American high jumper (1936–2026)

Philip Martin Reavis Sr. (October 10, 1936 – March 21, 2026) was an American Olympic high jumper, educator and jazz musician. He competed in the men's high jump at the 1956 Summer Olympics and won the 1956 NCAA championship while representing Villanova University.

Beyond athletics, Reavis had an international career as a teacher and coach across Southeast Asia and later became a longtime educator and musician in Macau, where he led the jazz band The Bridge.

== Early life and education ==
Reavis was born in Cambridge, Massachusetts on October 10, 1936. He developed an early passion for athletics and emerged as a standout high jumper at Somerville High School.

He later attended Villanova University on an athletic scholarship, where he became one of the leading high jumpers in the country.

Reavis had one son, Philip Reavis Jr. At the time of his death, he was survived by his wife, Terry Signaigo, and extended family.

== Athletic career ==
Reavis achieved national prominence in 1956 when he won the NCAA high jump championship while competing for Villanova University.

That same year, he represented the United States at the 1956 Summer Olympics in Melbourne.

He also won the AAU indoor championship in 1957 and was regarded as one of the leading American high jumpers of his era.

Reavis gained national recognition during his collegiate career, including appearing on the cover of Sports Illustrated (February 24, 1958), which featured him as “Villanova’s High-Flying Phil Reavis.”

== Coaching and international career ==
Following his competitive career, Reavis worked internationally as a coach and educator in Southeast Asia, including Cambodia, Vietnam, and Laos.

== Life in Macau and music career ==
Reavis later settled in Macau in the early 1980s, where he lived for more than three decades. He worked as an educator, teaching English and history at St. Joseph’s School, a private educational institution in Macau.

In addition to his teaching career, Reavis became a prominent figure in Macau’s jazz community.
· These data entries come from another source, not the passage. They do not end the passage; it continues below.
(** * Managed matmul core: thread decomposition, tiling and fusion anchors

    A shallow embedding of
    [src/backend/graph_compiler/core/src/ops/templates/managed_matmul_core.cpp]
    (namespace [sc::ops]) and the properties of its planning functions.

    Conventions of the embedding.
    - A C++ [int] and an IR expression of type [s32] or [index] is a [Z].
      [/] and [%] are the truncating [Z.quot] and [Z.rem].  An [int] has 32
      bits: where [get_default_config] multiplies and adds dimensions (the
      cost of a candidate of the search, the byte size of the tile of one
      thread) the operations are [imul] and [iadd], which bring the result
      back into [-2^31, 2^31) as the compiled code does.  Block counts,
      splits and thread counts stay within the dimensions and the number of
      threads, and are computed on [Z] directly.
    - Code evaluated while the loop nest is built (plain C++ values) lives in
      the [outcome] monad: a division by zero is [Undefined], a failed
      [COMPILE_ASSERT] is [Fatal], [std::vector::at] out of range is
      [OutOfRange].
    - Code that is emitted ([_for_], [_if_], [_var_init_], calls, fusion
      anchors) is represented by what it does when it runs: a function from
      the values of the loop variables and of the thread id to the list of
      events it performs, in program order.  The divisors of the emitted
      divisions are block sizes and loop bounds that the build-time code has
      already divided by, or that are positive inside the loop.
    - The C [assert]s, which a release build compiles out, are not part of
      the embedding; [COMPILE_ASSERT] is. *)

From Stdlib Require Import ZArith List Bool Lia Permutation String Sorted.
Import ListNotations.
Open Scope Z_scope.

(** ** Outcomes of build-time code *)

Inductive outcome (A : Type) : Type :=
| Ok (a : A)
| Fatal (msg : string)
| OutOfRange
| Undefined.

Arguments Ok {A} a.
Arguments Fatal {A} msg.
Arguments OutOfRange {A}.
Arguments Undefined {A}.

Definition bind {A B : Type} (m : outcome A) (k : A -> outcome B) : outcome B :=
  match m with
  | Ok a => k a
  | Fatal msg => Fatal msg
  | OutOfRange => OutOfRange
  | Undefined => Undefined
  end.

Notation "x <- m ;; k" := (bind m (fun x => k))
  (at level 61, m at next level, right associativity).
Notation "' p <- m ;; k" := (bind m (fun p => k))
  (at level 61, p pattern, m at next level, right associativity).

(** [a / b] on [int]. *)
Definition idiv (a b : Z) : outcome Z :=
  if b =? 0 then Undefined else Ok (Z.quot a b).

(** [a % b] on [int]. *)
Definition irem (a b : Z) : outcome Z :=
  if b =? 0 then Undefined else Ok (Z.rem a b).

(** The value of a 32-bit [int] after an operation whose mathematical
    result is [z]: two's-complement wrap-around into [-2^31, 2^31). *)
Definition int32 (z : Z) : Z := Z.modulo (z + 2 ^ 31) (2 ^ 32) - 2 ^ 31.

(** [a + b] and [a * b] on [int]. *)
Definition iadd (a b : Z) : Z := int32 (a + b).
Definition imul (a b : Z) : Z := int32 (a * b).

(** [a / b] on [int] where [a] may be any 32-bit value: besides the division
    by zero, [INT_MIN / -1] has no value. *)
Definition idiv32 (a b : Z) : outcome Z :=
  if (a =? - 2 ^ 31) && (b =? -1) then Undefined else idiv a b.

(** [COMPILE_ASSERT(cond, msg)]. *)
Definition COMPILE_ASSERT (cond : bool) (msg : string) : outcome unit :=
  if cond then Ok tt else Fatal msg.

(** Modelled from the spec: [utils::divide_and_ceil] is declared in
    [utils.hpp], which is not among the sources; the spec reads it as the
    ceiling of the quotient, and the file's own [divide_and_ceil] on
    expressions spells the same formula [(v + d - 1) / d]. *)
Definition utils_divide_and_ceil (x y : Z) : outcome Z := idiv (x + y - 1) y.

(** Modelled from the spec: [utils::rnd_up] is declared in [utils.hpp]; it
    rounds [a] up to block granularity, [divide_and_ceil(a, b) * b]. *)
Definition utils_rnd_up (a b : Z) : outcome Z :=
  q <- utils_divide_and_ceil a b ;; Ok (q * b).

(** [0, 1, ..., n-1], the values a loop variable of [_for_(v, 0, n)] takes. *)
Definition range (n : Z) : list Z := map Z.of_nat (seq 0 (Z.to_nat n)).

(** ** get_splits *)

(** [for (i = 1; i <= X; ++i) if (X % i == 0) splits.push_back(i);] *)
Definition get_splits (X : Z) : list Z :=
  filter (fun i => Z.rem X i =? 0) (map (fun i => i + 1) (range X)).

(** [v.at(i)] *)
Definition vector_at (v : list Z) (i : nat) : outcome Z :=
  match nth_error v i with
  | Some x => Ok x
  | None => OutOfRange
  end.

(** ** Work partitioning (balance211) on emitted expressions *)

(** [divide_and_ceil] on expressions: [(v + d - 1) / d]. *)
Definition divide_and_ceil (v d : Z) : Z := Z.quot (v + d - 1) d.

Record balance211 : Type := mk_balance211 {
  b_length : Z;   (* the returned expression *)
  b_start : Z;    (* [n_start] *)
  b_T1 : Z        (* [T1] *)
}.

Definition get_balance211_length (n team idx : Z) : balance211 :=
  let n1 := divide_and_ceil n team in
  let n2 := n1 - 1 in
  let T1 := n - n2 * team in
  let n_start :=
    if idx <=? T1 then idx * n1 else T1 * n1 + (idx - T1) * n2 in
  mk_balance211 (if idx <? T1 then n1 else n2) n_start T1.

(** ** Tensors, the generator object and its configuration *)

Inductive sc_data_etype : Type := f32 | bf16 | u8 | s8 | s32.

Definition etype_eqb (a b : sc_data_etype) : bool :=
  match a, b with
  | f32, f32 | bf16, bf16 | u8, u8 | s8, s8 | s32, s32 => true
  | _, _ => false
  end.

(** [utils::is_one_of(t, datatypes::u8, datatypes::s8)] *)
Definition is_u8_or_s8 (t : sc_data_etype) : bool :=
  etype_eqb t u8 || etype_eqb t s8.

(** Modelled from the spec: [utils::get_sizeof_etype] is declared in
    [utils.hpp], which is not among the sources; the spec only calls it the
    element size of an operand.  The sizes in bytes of the element types the
    template handles. *)
Definition get_sizeof_etype (t : sc_data_etype) : Z :=
  match t with
  | f32 => 4
  | bf16 => 2
  | u8 => 1
  | s8 => 1
  | s32 => 4
  end.

(** The part of [logical_tensor_t] the template reads. *)
Record logical_tensor_t : Type := mk_tensor {
  plain_dims : list Z;        (* [get_plain_dims()] *)
  dtype_ : sc_data_etype;     (* [dtype_] *)
  is_blocking : bool;         (* [get_format().is_blocking()] *)
  blocking_dims : list Z;     (* [get_blocking_dims()] *)
  format_blocks_2 : Z         (* [get_format().blocks_[2]] *)
}.

(** [dims[i]]; the tensors of a matmul have at least two dimensions. *)
Definition dim (t : logical_tensor_t) (i : nat) : Z := nth i (plain_dims t) 0.

Record gen_managed_matmul_core_t : Type := mk_gen {
  in_tensors_0 : logical_tensor_t;    (* A *)
  in_tensors_1 : logical_tensor_t;    (* B *)
  out_tensors_0 : logical_tensor_t;   (* C *)
  iim_block_ : Z;
  iin_block_ : Z;
  iik_block_ : Z
}.

Definition get_A_dtype (g : gen_managed_matmul_core_t) := dtype_ (in_tensors_0 g).
Definition get_B_dtype (g : gen_managed_matmul_core_t) := dtype_ (in_tensors_1 g).

Record managed_matmul_core_config_t : Type := mk_config {
  M_split_num : Z;
  N_split_num : Z;
  M_sub_block : Z;
  N_sub_block : Z;
  K_sub_block : Z;
  im_loop_order : Z
}.

(** What the planning functions read of the compilation context and of the
    runtime configuration. *)
Record context_t : Type := mk_context {
  get_num_threads : Z;     (* [runtime_config_t::get().get_num_threads()] *)
  getDCacheSize_2 : Z;     (* [ctx->machine_.cpu_flags_.getDCacheSize(2)] *)
  mixed_fusion_ : bool     (* [ctx->flags_.mixed_fusion_] *)
}.

(** ** Blocking sizes chosen by the constructor *)

Definition size_t_rnd_up (a b : Z) : Z := Z.quot (a + b - 1) b * b.

(** [suggest_aligned_block(plain_X, default_block, min, align)] on [size_t]
    arguments, all [min], [align] and [default_block] being positive
    constants at every call. *)
Definition suggest_aligned_block (plain_X default_block min align : Z) : Z :=
  if plain_X <? default_block then
    if plain_X <=? min then min
    else if plain_X <? align then size_t_rnd_up plain_X min
    else size_t_rnd_up plain_X align
  else if Z.rem plain_X default_block =? 0 then size_t_rnd_up default_block align
  else
    let num_X_block := Z.quot (plain_X + default_block - 1) default_block in
    size_t_rnd_up (Z.quot (plain_X + num_X_block - 1) num_X_block) align.

(** The constructor: default blocks by element type of A, then the three
    blocking sizes.  [num_threads] is the positive thread count of the
    runtime configuration. *)
Definition make_gen (num_threads : Z) (A B C : logical_tensor_t)
  : gen_managed_matmul_core_t :=
  let plain_M := dim A 0 in
  let plain_K := dim A 1 in
  let plain_N := dim B 1 in
  let is_bf16 := etype_eqb (dtype_ A) bf16 in
  let is_f32 := etype_eqb (dtype_ A) f32 in
  let '(M_block_default, N_block_default, K_block_default) :=
    if is_f32 then (16, 16, 16)
    else if is_bf16 then (32, 32, 32)
    else (32, 64, 64) in
  let iim :=
    if (plain_N <=? 512) && (plain_K <=? 512) then
      Z.max 4 (Z.min M_block_default
                 (Z.quot (plain_M + num_threads - 1) num_threads))
    else suggest_aligned_block plain_M M_block_default 1 1 in
  let iin := suggest_aligned_block plain_N N_block_default 1 16 in
  let iik := suggest_aligned_block plain_K K_block_default
               (if is_bf16 then 2 else if is_f32 then 1 else 4) 16 in
  mk_gen A B C iim iin iik.

(** ** The cost model: get_default_config *)

(** Conversion of an [int] to [float] (binary32, round to nearest, ties to
    even).  A [float] that holds a converted [int] is represented by the
    integer it equals; [FLT_MAX] is an integer as well. *)
Definition float_of_int (z : Z) : Z :=
  let a := Z.abs z in
  if a <? 2 ^ 24 then z
  else
    let e := Z.log2 a - 23 in
    let q := Z.shiftr a e in
    let r := a - Z.shiftl q e in
    let half := Z.shiftl 1 (e - 1) in
    let q' := if (half <? r) || ((half =? r) && Z.odd q) then q + 1 else q in
    Z.sgn z * Z.shiftl q' e.

(** [std::numeric_limits<float>::max()] *)
Definition FLT_MAX : Z := 2 ^ 128 - 2 ^ 104.

(** Running a loop body over the successive values of its variable. *)
Fixpoint for_each {S : Type} (body : S -> Z -> outcome S) (l : list Z) (s : S)
  : outcome S :=
  match l with
  | [] => Ok s
  | i :: l' => s' <- body s i ;; for_each body l' s'
  end.

(** [for (int i = 1; i <= num_threads; i++)] *)
Definition candidates (num_threads : Z) : list Z :=
  map (fun i => i + 1) (range num_threads).

(** The value of [new_cost] for candidate [i] (lines 108-120): the
    expression is evaluated on [int], then converted to [float].
    [num_core], a product of two minima, is at most [num_threads]. *)
Definition new_cost (num_threads iim_block iin_block M N i : Z) : outcome Z :=
  mb <- idiv M iim_block ;;
  t <- idiv num_threads i ;;
  num_M_block <- utils_divide_and_ceil mb t ;;
  nb <- idiv N iin_block ;;
  num_N_block <- utils_divide_and_ceil nb i ;;
  let num_brgemm := imul num_M_block num_N_block in
  let num_core := Z.min i nb * Z.min t mb in
  a <- idiv32 (imul M i) num_threads ;;
  b <- idiv N i ;;
  c <- idiv32 (imul (iadd (iadd 1024 a) b) (iadd num_brgemm (imul 8 i)))
         num_core ;;
  Ok (float_of_int c).

(** One iteration of the search loop on the state [(split_n, cost)]. *)
Definition search_step (num_threads iim_block iin_block M N : Z)
  (st : Z * Z) (i : Z) : outcome (Z * Z) :=
  c <- new_cost num_threads iim_block iin_block M N i ;;
  if c <? snd st then Ok (i, c) else Ok st.

(** The search loop (lines 104-125): the final [(split_n, cost)]. *)
Definition cost_search (num_threads iim_block iin_block M N : Z)
  : outcome (Z * Z) :=
  for_each (search_step num_threads iim_block iin_block M N)
    (candidates num_threads) (1, FLT_MAX).

(** The three overrides (lines 126-154) applied to the searched [split_n]:
    the final [(M_split_num, N_split_num)]. *)
Definition split_overrides (is_int8 : bool) (num_threads M N K split_n : Z)
  : outcome (Z * Z) :=
  M_split0 <- idiv num_threads split_n ;;
  let N_split0 := split_n in
  if is_int8 && (N <=? 512) && (K <=? 512) then Ok (num_threads, 1)
  else if (N <=? 192) && (K <=? 192) then Ok (num_threads, 1)
  else if K >=? 8192 then
    if M <? N then
      let possible_splits := get_splits M_split0 in
      shrink <- (if (2 <? Z.of_nat (List.length possible_splits))
                 then q <- idiv N M ;; Ok (q <? 3)
                 else Ok false) ;;
      if (shrink : bool) then
        m <- idiv M_split0 (nth 1 possible_splits 0) ;;
        Ok (m, N_split0)
      else
        K_split_num <- vector_at (get_splits num_threads) 1 ;;
        n <- idiv num_threads K_split_num ;;
        Ok (1, n)
    else
      let possible_splits := get_splits N_split0 in
      if 2 <? Z.of_nat (List.length possible_splits) then
        n <- idiv N_split0 (nth 1 possible_splits 0) ;;
        Ok (M_split0, n)
      else Ok (M_split0, N_split0)
  else Ok (M_split0, N_split0).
A tenor saxophonist, he performed regularly in jazz clubs across the city and led the band The Bridge, contributing to the growth and visibility of jazz music in Macau.

He was associated with performances at local venues and jazz events, and his presence helped sustain and expand Macau’s live jazz scene over several decades.

== Personal life and death ==
Reavis spent much of his later life between Massachusetts and Macau and remained active in education and music. He died on March 21, 2026, at the age of 89. He is also survived by his wife, Terry Signaigo, his son, Phil Reavis Jr., daughter-in-law, Trecia Reavis, grandson, Philip John Reavis, brother, Richard Reavis, and sister-in-law, Cathryn Reavis.

== Legacy ==
Reavis is remembered for his contributions to athletics, education, and cultural exchange.

In 2021, a public athletic field in Somerville, Massachusetts, was named in his honor.

In 2023, the Somerville Museum hosted an exhibition titled Above and Beyond: The Remarkable Life of Somerville Olympian Phil Reavis.